Across the records, find how many lines include the string "Python" and answer with only the figure.
═══
(** * jira issue comment update

    A shallow embedding of [internal/cmd/issue/comment/update/update.go]:
    the argument parser, the mode detector, the three [set*] methods of
    [updateCmd], the confirmation gate and the commit step of [update].

    The command talks to a terminal, the file system, the Jira client and a
    browser.  All of these live outside the file; they are gathered in one
    record of collaborators ([Env]), and every call the command makes to one
    of them is written to a trace of events, so that statements such as
    "no remote fetch is performed" are statements about that trace. *)

From Stdlib Require Import String List Bool Arith Lia.
Import ListNotations.
Local Open Scope list_scope.
Local Open Scope string_scope.

Set Implicit Arguments.

(** ** Go values *)

(** A Go [error] is represented by its message. *)
Definition error := string.

(** A call that returns [(value, error)] and whose value is only used when
    the error is nil. *)
Inductive result (A : Type) : Type :=
| Ok (a : A)
| Err (e : error).
Arguments Ok {A} a.
Arguments Err {A} e.

(** [terminal.InterruptErr] of the survey library. *)
Definition InterruptErr : error := "interrupt".

Definition newline : string := String (Ascii.ascii_of_nat 10) EmptyString.

(** ** The [addParams] struct *)

Record addParams : Type := mkParams {
  issueKey : string;
  commentId : string;
  body : string;
  template : string;
  noInput : bool;
  internal : bool;
  debug : bool
}.

Definition with_issueKey (p : addParams) (v : string) : addParams :=
  mkParams v p.(commentId) p.(body) p.(template) p.(noInput) p.(internal) p.(debug).
Definition with_commentId (p : addParams) (v : string) : addParams :=
  mkParams p.(issueKey) v p.(body) p.(template) p.(noInput) p.(internal) p.(debug).
Definition with_body (p : addParams) (v : string) : addParams :=
  mkParams p.(issueKey) p.(commentId) v p.(template) p.(noInput) p.(internal) p.(debug).
Definition with_noInput (p : addParams) (v : bool) : addParams :=
  mkParams p.(issueKey) p.(commentId) p.(body) p.(template) v p.(internal) p.(debug).

(** [query.FlagParser]: each getter returns a value and an error. *)
Record FlagParser : Type := mkFlags {
  GetBool : string -> result bool;
  GetString : string -> result string
}.

(** ** survey questions *)

Inductive Prompt : Type :=
| Input (Message : string)
| JiraEditor (Message Default : string)
             (HideDefault AppendDefault BlankAllowed : bool)
| Select (Message : string) (Options : list string).

Record Question : Type := mkQuestion {
  Name : string;
  prompt : Prompt;
  Required : bool (* Validate: survey.Required *)
}.

(** Modelled from the spec: the values of [cmdcommon.ActionSubmit] and
    [cmdcommon.ActionCancel], which are declared in another package; the
    spec names the two options "submit" and "cancel". *)
Definition ActionSubmit : string := "submit".
Definition ActionCancel : string := "cancel".

Definition getNextAction : Question :=
  {| Name := "action";
     prompt := Select "What's next?" [ActionSubmit; ActionCancel];
     Required := true |}.

(** Modelled from the spec: [cmdutil.GetJiraIssueKey], which is not part of
    this file.  "If the supplied token does not already look like a fully
    qualified issue key (no project prefix), prepend the configured default
    project key and a separator; otherwise pass through unchanged"; the
    data model says the prefix is added "if the token is a bare number". *)
Definition is_digit (c : Ascii.ascii) : bool :=
  let n := Ascii.nat_of_ascii c in ((48 <=? n)%nat && (n <=? 57)%nat)%bool.

Fixpoint all_digits (s : string) : bool :=
  match s with
  | EmptyString => true
  | String c rest => is_digit c && all_digits rest
  end.

Definition is_bare_number (s : string) : bool :=
  negb (s =? "") && all_digits s.

Definition spec_GetJiraIssueKey (project key : string) : string :=
  if is_bare_number key then project ++ "-" ++ key else key.

(** ** Events and runs *)

(** One event per call that leaves the file: building the client, the
    probe and the read of standard input or a file, a question put to the
    terminal, the two remote calls, the spinner, the two printed lines and
    the browser. *)
Inductive Event : Type :=
| EvDefaultClient (debug : bool)
| EvStdinHasData (has : bool)
| EvReadFile (path : string)
| EvAsk (q : Question)
| EvGetIssueComment (issueKey commentId : string)
| EvInfo (msg : string)
| EvUpdateIssueComment (issueKey commentId body : string) (internal : bool)
| EvStop
| EvSuccess (format : string) (args : list string)
| EvPrintf (text : string)
| EvNavigate (server issueKey : string).

(** How the process ends when it does not return from [update]. *)
Inductive Halt : Type :=
| Failed (msg : string)
| ExitError (err : error)
| Panic.

Record Run (A : Type) : Type := mkRun {
  trace : list Event;
  outcome : Halt + A
}.

Definition ret {A} (a : A) : Run A := mkRun [] (inr a).

Definition bind {A B} (m : Run A) (k : A -> Run B) : Run B :=
  match outcome m with
  | inl h => mkRun (trace m) (inl h)
  | inr a => mkRun (trace m ++ trace (k a))%list (outcome (k a))
  end.

Definition halt {A} (h : Halt) : Run A := mkRun [] (inl h).

Definition emit (ev : Event) : Run unit := mkRun [ev] (inr tt).

Notation "x <- m ;; k" := (bind m (fun x => k))
  (at level 61, m at next level, right associativity).
Notation "m ;;; k" := (bind m (fun _ => k))
  (at level 61, right associativity).

(** ** Reasoning about runs *)

(** Every event of the run satisfies [E]; if the run returns, its value
    satisfies [Q]. *)
Definition always {A} (E : Event -> Prop) (Q : A -> Prop) (m : Run A) : Prop :=
  Forall E (trace m) /\
  match outcome m with inl _ => True | inr a => Q a end.

Section Update.

(** The rich document of [pkg/adf].  The command only hands the pointer to
    the translator, so the document stays abstract. *)
Variable ADF : Type.

(** [jira.Comment.Body] has type [interface{}]: its dynamic value is an
    [*adf.ADF], a [string], or a value of any other type. *)
Inductive CommentBody : Type :=
| BodyADF (adfNode : ADF)
| BodyString (s : string)
| BodyOther.

Record Comment : Type := mkComment { Body : CommentBody }.

(** ** Collaborators *)

(** What the command finds around it.  [StdinHasData] tells whether
    standard input is a pipe, which does not change during a run. *)
Record Env : Type := mkEnv {
  (* viper *)
  viper_GetString : string -> string;
  (* cmdutil *)
  GetJiraIssueKey : string -> string -> string;
  StdinHasData : bool;
  ReadFile : string -> result string;
  GenerateServerBrowseURL : string -> string -> string;
  Navigate : string -> string -> option error;
  (* jira.Client *)
  GetIssueComment : string -> string -> result Comment;
  UpdateIssueComment : string -> string -> string -> bool -> option error;
  (* adf and md translators *)
  Translate : ADF -> string;
  FromJiraMD : string -> string;
  (* the person at the terminal: what is typed at an input question, what
     is saved from the editor opened on a default text, where the cursor
     rests when a selection is confirmed; a list that runs out, or no
     cursor, is an interrupt *)
  typed : string -> list string;
  edited : string -> string -> list string;
  cursor : string -> option nat
}.
(** X16: after a successful [setup], and through any later calls other than
    [setup], the shape properties return the extents of that [setup]
    ([ntargets] being the number of stations), [size] their product and
    [filesize] eight bytes per entry in units of 1024 * 1024 bytes. *)
Theorem extents_persist component targets stations lib cs n0 n1 n2 n3 n4 s1 cs' :
  SeismicGFLibrary.__init__ component targets stations = Ok lib ->
  setup n0 n1 n2 n3 n4 (run lib cs) = (Ok tt, s1) ->
  forallb (fun c => negb (is_setup c)) cs' = true ->
  let s := run s1 cs' in
  (ntargets s).1 = Ok (length stations) /\
  (ntargets s).1 = Ok (Z.to_nat n0) /\
  (npatches s).1 = Ok (Z.to_nat n1) /\
  (nrisetimes s).1 = Ok (Z.to_nat n2) /\
  (nstarttimes s).1 = Ok (Z.to_nat n3) /\
  (nsamples s).1 = Ok (Z.to_nat n4) /\
  (size s).1 = Ok (Z.to_nat n0 * Z.to_nat n1 * Z.to_nat n2 * Z.to_nat n3 * Z.to_nat n4)%nat /\
  (filesize s).1
  = Ok (inject_Z (Z.of_nat (Z.to_nat n0 * Z.to_nat n1 * Z.to_nat n2 * Z.to_nat n3 * Z.to_nat n4))
        * 8 / (1024 * 1024))%Q.
Proof.
  intros Hlib Hsetup Hcs' s.
  pose proof (run_inv lib cs (init_inv _ _ _ _ Hlib)) as Hinv.
  assert (SeismicGFLibrary.stations (run lib cs) = stations) as Hst.
  { pose proof (run_target_state lib cs) as E. unfold target_state in E.
    injection E as _ -> _. unfold SeismicGFLibrary.__init__ in Hlib.
    destruct component; [|done]. by injection Hlib as <-. }
  pose proof (setup_inv n0 n1 n2 n3 n4 _ Hinv) as Hinv1. rewrite Hsetup in Hinv1.
  rewrite setup_run in Hsetup. case_bool_decide as H0; [done|].
  assert (n0 = Z.of_nat (length stations)) as Hn0.
  { rewrite <- Hst. destruct (decide (n0 = Z.of_nat (length (SeismicGFLibrary.stations (run lib cs)))));
      [done | by destruct H0]. }
  unfold ndarray.zeros in Hsetup. case_bool_decide as Hn; [|done].
  injection Hsetup as <-.
  set (sh := (Z.to_nat n0, Z.to_nat n1, Z.to_nat n2, Z.to_nat n3, Z.to_nat n4)).
  assert (sized_as sh s) as (g & Hg & Hlt & Hsh).
  { apply run_sized_as; [done|done|]. eexists. cbn. split; [done|].
    rewrite length_app. cbn. split; [lia|]. by rewrite list_lookup_total_middle. }
  unfold ntargets, npatches, nrisetimes, nstarttimes, nsamples, filesize, bind, ret.
  rewrite !shape_of_run, size_run. unfold shape_value. rewrite Hg. cbn [fst].
  unfold ndarray.dim0, ndarray.dim1, ndarray.dim2, ndarray.dim3, ndarray.dim4.
  rewrite Hsh. cbn [fst snd sh].
  repeat split; try done. f_equal. rewrite Hn0. lia.
Qed.

(** On the library of the round trip after [init_optimization]. *)
Lemma extents_persist_witness :
  (npatches filled_library).1 = Ok 3%nat /\ (size filled_library).1 = Ok 48%nat.
Proof.
  destruct (extents_persist (Some "Uparr") ["t0"] ["s0"] fresh_library [] 1 3 2 4 2
              (run fresh_library [Setup 1 3 2 4 2])
              [Put (Array2 2 [known_row]) "t0" 2 [1%Z] [3%Z]; InitOptimization])
    as (_ & _ & Hp & _ & _ & _ & Hs & _).
  - reflexivity.
  - by vm_compute.
  - reflexivity.
  - split; [exact Hp | exact Hs].
Defined.
(** * flask-forge: the idempotent text patcher and the version helpers

    A shallow embedding of

    - [insert_once] and [insert_after_line], the two patching helpers of
      [src/forge/commands/generate_cmd.py];
    - [bump_version] and [get_current_version] of
      [scripts/forge_release.py], with the exception handler of its [main];
    - the module body of [scripts/check_version_sync.py];
    - [update_version_files] of [scripts/forge_release.py] and the
      version steps of [prepare_release];
    - the edits of the OpenAPI plugin in
      [src/forge/commands/plugin_cmd.py]: [_update_pyproject_dependencies],
      [_update_api_file], [_add_openapi_import],
      [_find_import_insertion_point] and [_add_api_init_call];
    - the import and register-function steps of [resource] on
      di_wiring.py, and the package name of [new] in [src/forge/cli.py].

    Python [str] values are lists of characters.  Characters are the code
    points 0..255, so that the whitespace class of [str.rstrip],
    [str.strip] and of the regex class [\s] can be written out.
    Exceptions are explicit: a function that may raise returns an
    [outcome]. *)

From Stdlib Require Import List Ascii Bool Arith ZArith NArith Lia.
From Stdlib Require String.
Import ListNotations String.StringSyntax.
Open Scope string_scope.
Open Scope list_scope.

(** ** Python strings *)

Module PyStr.

Definition str := list ascii.

(** A string literal. *)
Definition lit (s : String.string) : str := String.list_ascii_of_string s.

(** The line separator ["\n"]. *)
Definition nl : ascii := ascii_of_nat 10.

(** ["\n".join(lines)]: the text of a document given by its lines. *)
Fixpoint join_lines (lines : list str) : str :=
  match lines with
  | [] => []
  | [l] => l
  | l :: rest => l ++ nl :: join_lines rest
  end.

(** [text.split(sep)] for a one-character separator. *)
Fixpoint split (sep : ascii) (t : str) : list str :=
  match t with
  | [] => [[]]
  | c :: r =>
      if Ascii.eqb c sep then [] :: split sep r
      else match split sep r with
           | h :: tl => (c :: h) :: tl
           | [] => [[c]]
           end
  end.

(** The lines of a text: [text.split("\n")]. *)
Definition lines (t : str) : list str := split nl t.

(** [t.startswith(p)]. *)
Fixpoint starts_with (p t : str) : bool :=
  match p, t with
  | [], _ => true
  | _ :: _, [] => false
  | a :: p', b :: t' => Ascii.eqb a b && starts_with p' t'
  end.

(** [a == b]. *)
Fixpoint str_eqb (a b : str) : bool :=
  match a, b with
  | [], [] => true
  | x :: a', y :: b' => Ascii.eqb x y && str_eqb a' b'
  | _, _ => false
  end.

(** [sub in t]: substring containment. *)
Fixpoint str_in (sub t : str) : bool :=
  starts_with sub t ||
  match t with
  | [] => false
  | _ :: r => str_in sub r
  end.

(** [t.find(sub)]: the index of the first occurrence. *)
Fixpoint find (sub t : str) : option nat :=
  if starts_with sub t then Some 0
  else match t with
       | [] => None
       | _ :: r => option_map S (find sub r)
       end.

(** The number of positions of [t] at which [sub] occurs. *)
Fixpoint occurrences (sub t : str) : nat :=
  (if starts_with sub t then 1 else 0) +
  match t with
  | [] => 0
  | _ :: r => occurrences sub r
  end.

(** The left-to-right scan of [t.replace(old, new)] for a non-empty [old]:
    where [old] starts, [new] is emitted and the [length old] characters
    of the occurrence are skipped ([skip] counts those still to skip), so
    occurrences are replaced leftmost first and never overlap. *)
Fixpoint replace_scan (old new : str) (skip : nat) (t : str) : str :=
  match t with
  | [] => []
  | c :: r =>
      match skip with
      | S k => replace_scan old new k r
      | O =>
          if starts_with old t
          then new ++ replace_scan old new (pred (length old)) r
          else c :: replace_scan old new 0 r
      end
  end.

(** [t.replace(old, new)], every occurrence.  For the empty [old] Python
    puts [new] in front of every character and at the end. *)
Definition replace (t old new : str) : str :=
  match old with
  | [] => new ++ flat_map (fun c => c :: new) t
  | _ :: _ => replace_scan old new 0 t
  end.

(** [c.isspace()] on the code points 0..255: tab, line feed, vertical tab,
    form feed, carriage return, the separators 0x1c..0x1f, space, 0x85 and
    0xa0.  The regex class [\s] on [str] patterns is the same set. *)
Definition is_space (c : ascii) : bool :=
  let n := nat_of_ascii c in
  ((9 <=? n) && (n <=? 13)) || ((28 <=? n) && (n <=? 32))
  || (n =? 133) || (n =? 160).

(** [t.lstrip()], [t.rstrip()] and [t.strip()]. *)
Fixpoint lstrip (t : str) : str :=
  match t with
  | [] => []
  | c :: r => if is_space c then lstrip r else t
  end.

Definition rstrip (t : str) : str := rev (lstrip (rev t)).

Definition strip (t : str) : str := rstrip (lstrip t).

End PyStr.

Import PyStr.

(** ** Exceptions *)

Inductive exn : Type :=
| ReError                       (* re.error: the pattern does not compile *)
| ValueError
| ForgeReleaseError (msg : str).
═══
**Task answer**
3